(Assigned task) From the data below, retype exactly the lines starting with the one that contains "Hp) as (_ & _ & R)." and ending with the one that contains "[OSError] and nothing", both included.

(Input data)
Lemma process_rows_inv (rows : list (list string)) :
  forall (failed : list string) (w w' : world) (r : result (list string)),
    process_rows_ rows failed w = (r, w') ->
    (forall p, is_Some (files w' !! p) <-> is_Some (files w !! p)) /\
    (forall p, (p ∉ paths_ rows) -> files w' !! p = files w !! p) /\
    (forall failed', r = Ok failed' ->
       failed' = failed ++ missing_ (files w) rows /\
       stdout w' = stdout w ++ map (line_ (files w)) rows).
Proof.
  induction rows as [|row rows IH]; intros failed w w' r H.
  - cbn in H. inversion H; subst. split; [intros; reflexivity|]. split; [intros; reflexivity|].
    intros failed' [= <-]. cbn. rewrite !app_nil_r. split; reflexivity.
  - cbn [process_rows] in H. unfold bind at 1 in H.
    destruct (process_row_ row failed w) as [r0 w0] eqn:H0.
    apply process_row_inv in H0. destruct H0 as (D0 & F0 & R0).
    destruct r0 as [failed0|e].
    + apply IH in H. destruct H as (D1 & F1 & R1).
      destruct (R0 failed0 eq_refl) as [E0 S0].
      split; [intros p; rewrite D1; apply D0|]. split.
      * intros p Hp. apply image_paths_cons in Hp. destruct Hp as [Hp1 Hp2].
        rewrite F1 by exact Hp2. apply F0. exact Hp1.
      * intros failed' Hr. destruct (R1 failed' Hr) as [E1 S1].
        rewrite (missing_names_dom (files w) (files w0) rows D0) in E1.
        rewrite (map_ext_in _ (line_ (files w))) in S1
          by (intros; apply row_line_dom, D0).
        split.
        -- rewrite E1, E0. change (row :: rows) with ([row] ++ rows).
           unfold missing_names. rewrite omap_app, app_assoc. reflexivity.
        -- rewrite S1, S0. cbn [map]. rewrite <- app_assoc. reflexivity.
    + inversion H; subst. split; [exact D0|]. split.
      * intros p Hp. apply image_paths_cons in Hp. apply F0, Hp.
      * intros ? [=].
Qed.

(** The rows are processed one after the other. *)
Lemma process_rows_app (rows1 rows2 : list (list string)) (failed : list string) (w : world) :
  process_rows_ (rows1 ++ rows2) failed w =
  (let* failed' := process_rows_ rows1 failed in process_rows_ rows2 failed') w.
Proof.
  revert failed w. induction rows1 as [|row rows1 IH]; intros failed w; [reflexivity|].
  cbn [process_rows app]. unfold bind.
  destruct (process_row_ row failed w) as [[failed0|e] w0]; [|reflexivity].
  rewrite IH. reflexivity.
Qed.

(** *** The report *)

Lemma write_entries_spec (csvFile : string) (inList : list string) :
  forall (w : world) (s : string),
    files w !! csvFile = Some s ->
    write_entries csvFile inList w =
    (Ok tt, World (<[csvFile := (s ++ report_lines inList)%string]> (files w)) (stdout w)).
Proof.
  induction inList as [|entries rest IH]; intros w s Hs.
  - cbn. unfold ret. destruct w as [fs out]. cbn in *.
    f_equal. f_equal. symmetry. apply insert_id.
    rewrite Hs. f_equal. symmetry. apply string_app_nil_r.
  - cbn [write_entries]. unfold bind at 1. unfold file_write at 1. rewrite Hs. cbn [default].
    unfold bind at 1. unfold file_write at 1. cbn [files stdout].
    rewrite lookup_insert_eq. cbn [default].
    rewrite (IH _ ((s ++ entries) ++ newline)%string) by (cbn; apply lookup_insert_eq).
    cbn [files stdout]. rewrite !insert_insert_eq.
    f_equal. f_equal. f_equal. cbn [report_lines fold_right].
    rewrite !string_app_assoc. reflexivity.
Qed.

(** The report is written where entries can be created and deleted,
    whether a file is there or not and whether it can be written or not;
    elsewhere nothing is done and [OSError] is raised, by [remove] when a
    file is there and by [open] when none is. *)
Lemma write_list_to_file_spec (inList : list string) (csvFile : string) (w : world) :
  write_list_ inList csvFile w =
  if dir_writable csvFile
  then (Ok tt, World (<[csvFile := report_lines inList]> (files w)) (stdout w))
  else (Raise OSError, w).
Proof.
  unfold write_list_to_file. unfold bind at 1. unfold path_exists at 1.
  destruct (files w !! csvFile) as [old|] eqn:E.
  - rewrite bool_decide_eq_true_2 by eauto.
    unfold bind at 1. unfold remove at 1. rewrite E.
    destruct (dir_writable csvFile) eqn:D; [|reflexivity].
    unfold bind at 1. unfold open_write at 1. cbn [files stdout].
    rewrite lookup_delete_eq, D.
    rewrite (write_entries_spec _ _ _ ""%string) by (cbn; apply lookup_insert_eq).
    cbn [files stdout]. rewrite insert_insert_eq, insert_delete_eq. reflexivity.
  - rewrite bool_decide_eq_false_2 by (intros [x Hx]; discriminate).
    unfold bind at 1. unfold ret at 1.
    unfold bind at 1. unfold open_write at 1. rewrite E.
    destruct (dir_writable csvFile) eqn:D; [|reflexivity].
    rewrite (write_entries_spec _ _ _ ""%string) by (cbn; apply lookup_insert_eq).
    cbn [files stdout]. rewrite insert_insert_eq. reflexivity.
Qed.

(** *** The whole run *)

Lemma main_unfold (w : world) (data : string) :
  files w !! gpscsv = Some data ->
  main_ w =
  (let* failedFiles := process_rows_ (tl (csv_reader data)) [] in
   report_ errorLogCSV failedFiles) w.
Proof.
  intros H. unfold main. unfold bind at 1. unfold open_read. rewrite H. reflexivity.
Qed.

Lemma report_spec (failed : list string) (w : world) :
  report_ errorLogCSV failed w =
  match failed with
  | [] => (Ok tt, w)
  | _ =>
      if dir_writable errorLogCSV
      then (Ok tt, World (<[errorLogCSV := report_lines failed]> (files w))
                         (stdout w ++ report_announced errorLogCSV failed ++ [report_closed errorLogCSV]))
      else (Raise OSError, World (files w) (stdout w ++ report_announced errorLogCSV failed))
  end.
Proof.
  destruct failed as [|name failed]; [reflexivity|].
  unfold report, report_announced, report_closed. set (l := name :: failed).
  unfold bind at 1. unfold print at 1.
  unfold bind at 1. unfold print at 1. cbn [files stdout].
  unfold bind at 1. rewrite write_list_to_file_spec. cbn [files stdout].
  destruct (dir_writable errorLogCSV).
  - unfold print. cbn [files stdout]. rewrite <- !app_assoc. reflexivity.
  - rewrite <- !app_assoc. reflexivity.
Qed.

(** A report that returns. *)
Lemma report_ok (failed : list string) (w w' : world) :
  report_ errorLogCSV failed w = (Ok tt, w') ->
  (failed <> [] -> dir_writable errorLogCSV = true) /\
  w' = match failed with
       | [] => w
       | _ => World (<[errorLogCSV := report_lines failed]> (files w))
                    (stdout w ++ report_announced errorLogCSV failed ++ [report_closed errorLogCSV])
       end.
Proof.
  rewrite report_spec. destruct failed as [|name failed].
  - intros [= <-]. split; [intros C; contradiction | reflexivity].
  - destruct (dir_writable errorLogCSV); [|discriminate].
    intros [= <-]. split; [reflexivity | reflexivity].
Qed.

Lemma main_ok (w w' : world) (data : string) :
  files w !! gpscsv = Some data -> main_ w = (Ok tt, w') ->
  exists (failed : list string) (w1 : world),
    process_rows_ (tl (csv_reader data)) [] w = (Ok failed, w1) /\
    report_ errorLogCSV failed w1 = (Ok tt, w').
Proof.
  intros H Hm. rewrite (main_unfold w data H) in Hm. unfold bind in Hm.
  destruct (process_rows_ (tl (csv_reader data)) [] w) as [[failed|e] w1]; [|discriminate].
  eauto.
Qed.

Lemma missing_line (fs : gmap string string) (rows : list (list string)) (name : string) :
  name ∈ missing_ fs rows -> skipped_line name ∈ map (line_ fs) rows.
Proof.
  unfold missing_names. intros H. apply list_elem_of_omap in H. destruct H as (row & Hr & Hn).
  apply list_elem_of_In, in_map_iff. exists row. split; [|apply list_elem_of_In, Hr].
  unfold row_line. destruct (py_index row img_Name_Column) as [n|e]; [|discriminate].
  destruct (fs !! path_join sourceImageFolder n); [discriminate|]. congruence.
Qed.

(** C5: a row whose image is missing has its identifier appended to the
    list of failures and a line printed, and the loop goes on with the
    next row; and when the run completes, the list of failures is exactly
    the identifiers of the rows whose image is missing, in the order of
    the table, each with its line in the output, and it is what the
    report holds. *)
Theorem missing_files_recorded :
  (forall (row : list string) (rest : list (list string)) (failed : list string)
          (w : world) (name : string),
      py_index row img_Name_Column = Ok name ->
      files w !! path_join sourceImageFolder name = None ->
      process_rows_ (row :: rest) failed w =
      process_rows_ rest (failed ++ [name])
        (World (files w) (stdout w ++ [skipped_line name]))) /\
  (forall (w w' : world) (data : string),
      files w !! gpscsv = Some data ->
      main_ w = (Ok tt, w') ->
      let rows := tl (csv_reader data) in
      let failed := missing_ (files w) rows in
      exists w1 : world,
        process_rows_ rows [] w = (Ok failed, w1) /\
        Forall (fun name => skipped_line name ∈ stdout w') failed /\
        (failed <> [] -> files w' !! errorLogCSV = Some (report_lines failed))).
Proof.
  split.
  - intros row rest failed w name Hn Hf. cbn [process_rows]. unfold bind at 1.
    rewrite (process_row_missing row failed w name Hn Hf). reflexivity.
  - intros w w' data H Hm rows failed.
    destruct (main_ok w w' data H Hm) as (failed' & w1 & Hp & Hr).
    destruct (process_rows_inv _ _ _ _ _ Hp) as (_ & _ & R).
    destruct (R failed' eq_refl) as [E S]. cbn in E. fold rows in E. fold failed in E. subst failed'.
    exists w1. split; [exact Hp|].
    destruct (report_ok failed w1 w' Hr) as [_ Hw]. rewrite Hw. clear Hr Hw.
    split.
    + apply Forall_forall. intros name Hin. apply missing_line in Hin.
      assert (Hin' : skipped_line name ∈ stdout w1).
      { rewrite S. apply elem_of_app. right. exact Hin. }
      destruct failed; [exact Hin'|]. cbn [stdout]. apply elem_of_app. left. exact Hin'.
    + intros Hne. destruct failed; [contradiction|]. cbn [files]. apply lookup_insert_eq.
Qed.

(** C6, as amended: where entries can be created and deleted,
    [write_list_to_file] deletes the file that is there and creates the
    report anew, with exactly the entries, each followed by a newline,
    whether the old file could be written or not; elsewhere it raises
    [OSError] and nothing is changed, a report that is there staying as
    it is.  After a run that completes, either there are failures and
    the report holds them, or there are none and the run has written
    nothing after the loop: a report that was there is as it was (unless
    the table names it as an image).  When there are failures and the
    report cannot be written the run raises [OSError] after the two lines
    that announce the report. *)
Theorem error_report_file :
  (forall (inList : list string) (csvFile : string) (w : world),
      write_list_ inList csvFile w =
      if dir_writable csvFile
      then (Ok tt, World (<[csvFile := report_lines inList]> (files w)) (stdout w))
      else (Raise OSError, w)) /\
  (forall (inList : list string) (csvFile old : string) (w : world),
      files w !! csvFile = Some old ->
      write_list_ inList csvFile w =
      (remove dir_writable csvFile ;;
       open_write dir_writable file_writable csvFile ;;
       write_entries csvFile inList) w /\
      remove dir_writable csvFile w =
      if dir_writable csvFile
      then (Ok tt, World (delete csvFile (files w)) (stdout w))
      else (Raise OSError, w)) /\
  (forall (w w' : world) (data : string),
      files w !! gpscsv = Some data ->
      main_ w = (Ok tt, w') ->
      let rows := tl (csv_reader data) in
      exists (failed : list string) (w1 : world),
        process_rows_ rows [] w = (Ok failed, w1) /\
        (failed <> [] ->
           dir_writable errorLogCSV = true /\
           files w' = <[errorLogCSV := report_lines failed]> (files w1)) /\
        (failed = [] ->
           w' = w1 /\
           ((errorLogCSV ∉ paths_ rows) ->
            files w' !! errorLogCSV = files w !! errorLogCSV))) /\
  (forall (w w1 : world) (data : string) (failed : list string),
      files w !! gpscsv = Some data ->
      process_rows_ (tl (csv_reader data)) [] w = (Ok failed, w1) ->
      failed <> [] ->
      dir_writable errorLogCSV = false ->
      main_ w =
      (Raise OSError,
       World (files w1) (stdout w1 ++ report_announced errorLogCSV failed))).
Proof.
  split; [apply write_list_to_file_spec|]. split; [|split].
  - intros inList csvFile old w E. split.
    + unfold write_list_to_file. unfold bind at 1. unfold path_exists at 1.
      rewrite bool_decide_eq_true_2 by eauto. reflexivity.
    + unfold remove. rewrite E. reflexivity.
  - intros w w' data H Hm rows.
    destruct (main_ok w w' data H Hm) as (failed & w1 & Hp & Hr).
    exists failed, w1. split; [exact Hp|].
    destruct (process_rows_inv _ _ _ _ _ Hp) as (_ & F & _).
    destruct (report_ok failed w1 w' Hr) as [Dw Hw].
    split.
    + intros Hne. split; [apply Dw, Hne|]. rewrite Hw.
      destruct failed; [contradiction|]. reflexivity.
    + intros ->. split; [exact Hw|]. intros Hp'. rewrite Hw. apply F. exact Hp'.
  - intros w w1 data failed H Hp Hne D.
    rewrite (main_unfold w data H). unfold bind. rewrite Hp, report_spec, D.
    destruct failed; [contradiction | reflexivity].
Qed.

(Solution to the problem)
    destruct (process_rows_inv _ _ _ _ _ Hp) as (_ & _ & R).
    destruct (R failed' eq_refl) as [E S]. cbn in E. fold rows in E. fold failed in E. subst failed'.
    exists w1. split; [exact Hp|].
    destruct (report_ok failed w1 w' Hr) as [_ Hw]. rewrite Hw. clear Hr Hw.
    split.
    + apply Forall_forall. intros name Hin. apply missing_line in Hin.
      assert (Hin' : skipped_line name ∈ stdout w1).
      { rewrite S. apply elem_of_app. right. exact Hin. }
      destruct failed; [exact Hin'|]. cbn [stdout]. apply elem_of_app. left. exact Hin'.
    + intros Hne. destruct failed; [contradiction|]. cbn [files]. apply lookup_insert_eq.
Qed.

(** C6, as amended: where entries can be created and deleted,
    [write_list_to_file] deletes the file that is there and creates the
    report anew, with exactly the entries, each followed by a newline,
    whether the old file could be written or not; elsewhere it raises
    [OSError] and nothing is changed, a report that is there staying as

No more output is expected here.